Greenberg and his collaborators in Israel, Italy, Switzerland, the UK and the US have conducted the largest study yet, involving over 305,700 participants, and found that women, on average, scored significantly higher than men in 36 countries and similar to men in 21 countries.

The test involved looking at pictures of a set of 36 eyes and assigning to each one of four specific emotions or feelings: arrogant/ grateful/ sarcastic/ tentative (uncertain)/ decisive/ amused/ aghast/ bored. In no country did men, on average, score significantly higher than women.

“Our results provide some of the first evidence that the well-known phenomenon that females are on average more empathic than males is present in countries across the globe,” said Greenberg. The study appeared in the Proceedings of the National Academy of Sciences, a US research journal, on Monday.

“It is only with large data sets that we can say this with confidence,” Greenberg said. The study has also corroborated the female advantage in cognitive empathy across different ages, from 16 years to 70 years.

The researchers have cautioned that studies of on-average sex differences say nothing about an individual’s mind or aptitude since individuals may be typical or atypical for their sex.

“The test reveals that many individuals struggle to read facial expressions for a variety of reasons,” said Simon Baron-Cohen, the director of the autism research centre at the University of Cambridge and the new study’s senior author.

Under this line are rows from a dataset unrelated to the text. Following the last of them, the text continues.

Record kt_typed `{Sel4} (s : KT) : Prop := {
  ks_tasks : map_Forall (fun b t => is_u64 b /\ task_typed t) (kt_tasks s);
  ks_alloc : alloc_typed (kt_ak s).1;
  ks_next : is_u64 (kt_next_id s);
  ks_ipc : ipc_typed (kt_ipc s);
}.

(** What the declared types of the environment say. *)
Class EnvTyped `{K : Sel4} `{MI : MessageInfoApi} `{MA : MemoryAddr} `{KE : !KEnv} : Prop := {
  et_va_add a n r : va_add a n = Ret r -> is_u64 r;
  et_va_sub a b r : va_sub a b = Ret r -> is_u64 r;
  et_align_down a : is_u64 a -> is_u64 (align_down_4k a);
  et_align_up a : is_u64 a -> is_u64 (align_up_4k a);
  et_page_iter a b l : is_u64 a -> is_u64 b -> page_iter_4k a b = Some l -> Forall is_u64 l;
  et_call ep mi b k : ipc_typed b -> ipc_typed (ke_call ep mi b k).1;
  et_stack_ptr : is_u64 ke_stack_ptr;
  et_heap_ptr : is_u64 ke_heap_ptr;
}.

Lemma is_u64_const z : (0 <=? z) && (z <? 2 ^ 64) = true -> is_u64 z.
Proof. intros [H1 H2]%andb_true_iff. unfold is_u64. lia. Qed.

(** ** Allocation and the kernel *)

Section typing.
Context `{K : Sel4} `{MI : MessageInfoApi} `{MA : MemoryAddr} `{AX : AxErrno}
  `{BF : Bitflags} `{SC : SyscallsCrate} `{KE : !KEnv} `{ET : !EnvTyped}.

Definition ak_typed (s : AK) : Prop := alloc_typed s.1.
Definition tk_typed (s : TK) : Prop := task_typed s.1 /\ alloc_typed s.2.1.

Lemma ret_in_kernel {A} (m : M kstate A) : returns ak_typed any (in_kernel m).
Proof. apply (returns_zoom _ any); [done|done|apply returns_any]. Qed.

Lemma ret_take_slot : returns ak_typed is_u64 take_slot.
Proof.
  intros [a k] c s' [H1 H2 H3] (Hlt & -> & ->)%take_slot_inv. simpl in *.
  split; [split; simpl; [lia|done|done]|unfold is_u64; lia].
Qed.

Lemma ret_allocate_slot : returns ak_typed (fun s => is_u64 s.2) allocate_slot.
Proof.
  unfold allocate_slot. tbind is_u64 as c Hc; [apply ret_take_slot|].
  tskip; [by apply returns_gets|]. tskip; [case_match; [apply ret_in_kernel|by apply returns_ret]|].
  by apply returns_ret.
Qed.

Lemma ret_allocate bp : returns ak_typed is_u64 (allocate_and_retype bp).
Proof.
  unfold allocate_and_retype. tbind (fun s => is_u64 s.2) as [[si ci] raw] Hc; [apply ret_allocate_slot|].
  tskip; [by apply returns_gets|]. tskip; [apply ret_in_kernel|]. by apply returns_ret.
Qed.

Lemma ret_t_kernel {A} (m : M kstate A) : returns tk_typed any (t_kernel m).
Proof. apply (returns_zoom _ any); [done|done|apply returns_any]. Qed.

Lemma ret_t_alloc {A} (P : A -> Prop) (m : M AK A) : returns ak_typed P m -> returns tk_typed P (t_alloc m).
Proof. apply returns_zoom; [by intros s []|intros s t [] ?; by split]. Qed.

Lemma ret_t_modify f : (forall t, task_typed t -> task_typed (f t)) -> returns tk_typed any (t_modify f).
Proof. intros Hf. apply returns_modify. intros s [H1 H2]. split; simpl; auto. Qed.

Lemma ret_on_kernel {A} (m : M kstate A) : returns kt_typed any (on_kernel m).
Proof.
  apply (returns_zoom _ any); [done| |apply returns_any]. by intros s k [H1 H2 H3 H4] _.
Qed.

Lemma ret_on_alloc {A} (P : A -> Prop) (m : M AK A) : returns ak_typed P m -> returns kt_typed P (on_alloc m).
Proof. apply returns_zoom; [by intros s []|]. by intros s k [H1 H2 H3 H4] ?. Qed.

Lemma ret_on_ipc {A} (P : A -> Prop) (m : M IpcBuffer A) : returns ipc_typed P m -> returns kt_typed P (on_ipc m).
Proof. apply returns_zoom; [by intros s []|]. by intros s k [H1 H2 H3 H4] ?. Qed.

(** ** Tasks *)

Lemma typed_set_heap h t : is_u64 h -> task_typed t -> task_typed (set_heap h t).
Proof. intros Hh [T1 T2 T3 T4 T5 T6 T7 T8]. by split. Qed.
Lemma typed_set_exit e t : is_i32 e -> task_typed t -> task_typed (set_exit (Some e) t).
Proof. intros Hh [T1 T2 T3 T4 T5 T6 T7 T8]. split; try done. by intros e' [= <-]. Qed.
Lemma typed_set_tid c t : is_u64 c -> task_typed t -> task_typed (set_clear_child_tid (Some c) t).
Proof. intros Hh [T1 T2 T3 T4 T5 T6 T7 T8]. split; try done. by intros e' [= <-]. Qed.
Lemma typed_set_vspace c t : is_u64 c -> task_typed t -> task_typed (set_vspace c t).
Proof. intros Hh [T1 T2 (? & ? & ?) T4 T5 T6 T7 T8]. by split. Qed.
Lemma typed_set_pages m t :
  map_Forall (fun va c => is_u64 va /\ is_u64 c) m -> task_typed t -> task_typed (set_mapped_page m t).
Proof. intros Hh [T1 T2 T3 T4 T5 T6 T7 T8]. by split. Qed.
Lemma typed_set_pts l t : Forall is_u64 l -> task_typed t -> task_typed (set_mapped_pt l t).
Proof. intros Hh [T1 T2 T3 T4 T5 T6 T7 T8]. by split. Qed.

Lemma ret_map_page va page : is_u64 va -> is_u64 page -> returns tk_typed any (map_page va page).
Proof.
  intros Hv Hp. unfold map_page. tskip; [apply returns_assert|].
  generalize (Z.to_nat NUM_LEVELS). intros n. induction n as [|n IH]; simpl; [by apply returns_ret|].
  tskip; [by apply returns_gets|]. tskip; [apply ret_t_kernel|].
  case_match; [|case_match; try apply returns_panic].
  - apply ret_t_modify. intros t Ht. apply typed_set_pages; [|done].
    apply map_Forall_insert_2; [done|apply Ht].
  - tskip; [|apply IH]. unfold map_table.
    tbind is_u64 as c Hc; [by apply ret_t_alloc, ret_allocate|]. tskip; [apply ret_t_kernel|].
    apply ret_t_modify. intros t Ht. apply typed_set_pts; [|done].
    apply Forall_app. split; [apply Ht|by constructor].
Qed.

Lemma ret_alloc_and_map va : is_u64 va -> returns tk_typed any (alloc_and_map va).
Proof.
  intros Hv. unfold alloc_and_map. tbind is_u64 as c Hc; [by apply ret_t_alloc, ret_allocate|].
  by apply ret_map_page.
Qed.

Lemma ret_unmap_page va page : returns tk_typed any (unmap_page va page).
Proof.
  unfold unmap_page. tskip; [apply returns_assert|]. tskip; [apply ret_t_kernel|].
  case_match; [|apply returns_panic]. apply ret_t_modify. intros t Ht.
  apply typed_set_pages; [|done]. apply map_Forall_delete, Ht.
Qed.

(** ** Memory system calls *)

Lemma step_range_typed a b : is_u64 a -> is_u64 b -> Forall is_u64 (step_range PAGE_SIZE a b).
Proof.
  intros Ha Hb. apply Forall_forall. intros x [Hx _]%elem_of_step_range; [|rewrite PAGE_SIZE_eq; lia].
  unfold is_u64 in *. lia.
Qed.

Lemma ret_task_brk addr : is_u64 addr -> returns tk_typed ok_u64 (task_brk addr).
Proof.
  intros Ha. unfold task_brk. case_match; [by apply returns_ret|].
  tbind is_u64 as h Hh; [apply returns_gets; intros s [Ht _]; apply Ht|]. tskip.
  - case_match; [|by apply returns_ret]. tskip; [|by apply returns_ret]. unfold Sel4Task_brk.
    case_match; [by apply returns_gets|].
    tbind is_u64 as h' Hh'; [apply returns_gets; intros s [Ht _]; apply Ht|].
    tskip; [|by apply returns_ret].
    eapply returns_for_each; [by apply step_range_typed|]. intros x. apply ret_alloc_and_map.
  - tskip; [apply ret_t_modify; intros t; by apply typed_set_heap|].
    apply returns_ret. by apply is_u64_const.
Qed.

Lemma find_free_area_u64 t start size r :
  is_u64 start -> find_free_area t start size = Some r -> is_u64 r.
Proof.
  intros Hs. unfold find_free_area.
  assert (is_u64 (Z.max USPACE_BASE start)) as Hm.
  { unfold is_u64, USPACE_BASE in *. lia. }
  generalize (btree_iter (t_mapped_page t)) as l. revert Hm. generalize (Z.max USPACE_BASE start).
  intros last Hlast l. revert last Hlast. induction l as [|[va c] l IH]; intros last Hlast; simpl.
  - by intros [= <-].
  - case_match; [by intros [= <-]|]. apply IH, wrap64_range.
Qed.

Lemma ret_pages_of start len :
  is_u64 start -> returns tk_typed (Forall is_u64) (pages_of start len).
Proof.
  intros Hs. unfold pages_of. tbind is_u64 as e He; [apply returns_lift; intros r; apply et_va_add|].
  apply returns_unwrap. intros l. apply et_page_iter; [by apply et_align_down|by apply et_align_up].
Qed.

Lemma ret_task_mmap addr len prot flags : is_u64 addr -> returns tk_typed ok_u64 (task_mmap addr len prot flags).
Proof.
  intros Ha. unfold task_mmap. case_match; [|by apply returns_ret]. case_match; [|by apply returns_ret].
  tbind is_u64 as start Hst.
  { case_match; [by apply returns_ret|]. tskip; [by apply returns_gets|].
    apply returns_unwrap. intros r. by apply find_free_area_u64. }
  tbind (Forall is_u64) as pages Hp; [by apply ret_pages_of|].
  tskip; [|by apply returns_ret]. eapply returns_for_each; [exact Hp|]. intros x Hx.
  unfold mmap_page. tskip; [by apply returns_gets|].
  case_match; [by apply returns_ret|by apply ret_alloc_and_map].
Qed.

Lemma ret_task_unmap addr len : is_u64 addr -> returns tk_typed ok_u64 (task_unmap addr len).
Proof.
  intros Ha. unfold task_unmap. tbind (Forall is_u64) as pages Hp; [by apply ret_pages_of|].
  tskip; [|apply returns_ret; by apply is_u64_const]. eapply returns_for_each; [exact Hp|]. intros x Hx.
  unfold unmap_page_if. tskip; [by apply returns_gets|].
  case_match; [apply ret_unmap_page|by apply returns_ret].
Qed.

Lemma ret_task_exit c : is_i32 c -> returns tk_typed ok_u64 (task_exit c).
Proof.
  intros Hc. unfold task_exit. tskip; [apply ret_t_modify; intros t; by apply typed_set_exit|].
  tskip; [by apply returns_gets|]. tskip; [apply ret_t_kernel|]. apply returns_ret. by apply is_u64_const.
Qed.

(** ** Program images *)

Lemma ret_map_stack entry_point start end_ args :
  is_u64 start -> is_u64 end_ -> returns tk_typed any (map_stack page_seat entry_point start end_ args).
Proof.
  intros Hs He. unfold map_stack. tskip; [apply returns_assert|]. tskip; [apply returns_assert|].
  generalize end_ at 3. intros sp. revert sp.
  induction (step_range_typed start end_ Hs He) as [|va l Hva _ IH]; intros sp; cbn [map_stack_loop];
    [by apply returns_ret|].
  tbind is_u64 as c Hc; [by apply ret_t_alloc, ret_allocate|].
  tskip; [case_match; [apply ret_t_kernel|by apply returns_ret]|].
  tskip; [by apply ret_map_page|]. by apply IH.
Qed.

Definition pages_typed (ps : list (CPtr * CapRights)) : Prop := Forall (fun p => is_u64 p.1) ps.

Lemma widen_rights_typed flags n : forall ps from ps',
  pages_typed ps -> widen_rights flags ps from n = Ret ps' -> pages_typed ps'.
Proof.
  induction n as [|n IH]; intros ps from ps' Hps; simpl; [by intros [= <-]|].
  destruct (ps !! from) as [[c r]|] eqn:E; [|done].
  destruct (add_rights r flags) as [r'| | |]; simpl; try done. apply IH.
  apply Forall_insert; [done|]. by apply (Forall_lookup_1 _ _ _ _ Hps E).
Qed.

Scientists had earlier speculated that the sex difference in cognitive empathy may be the result of biological or social factors. For instance, in a first ever study in 2011, Baron-Cohen and colleagues had shown that extra testosterone reduces empathy.

Carrie Allison, another team member at the University of Cambridge, said the new results clearly demonstrated the sex difference across countries, languages and ages.

“This raises questions for future research on the social or biological factors that may contribute to these observations,” she said.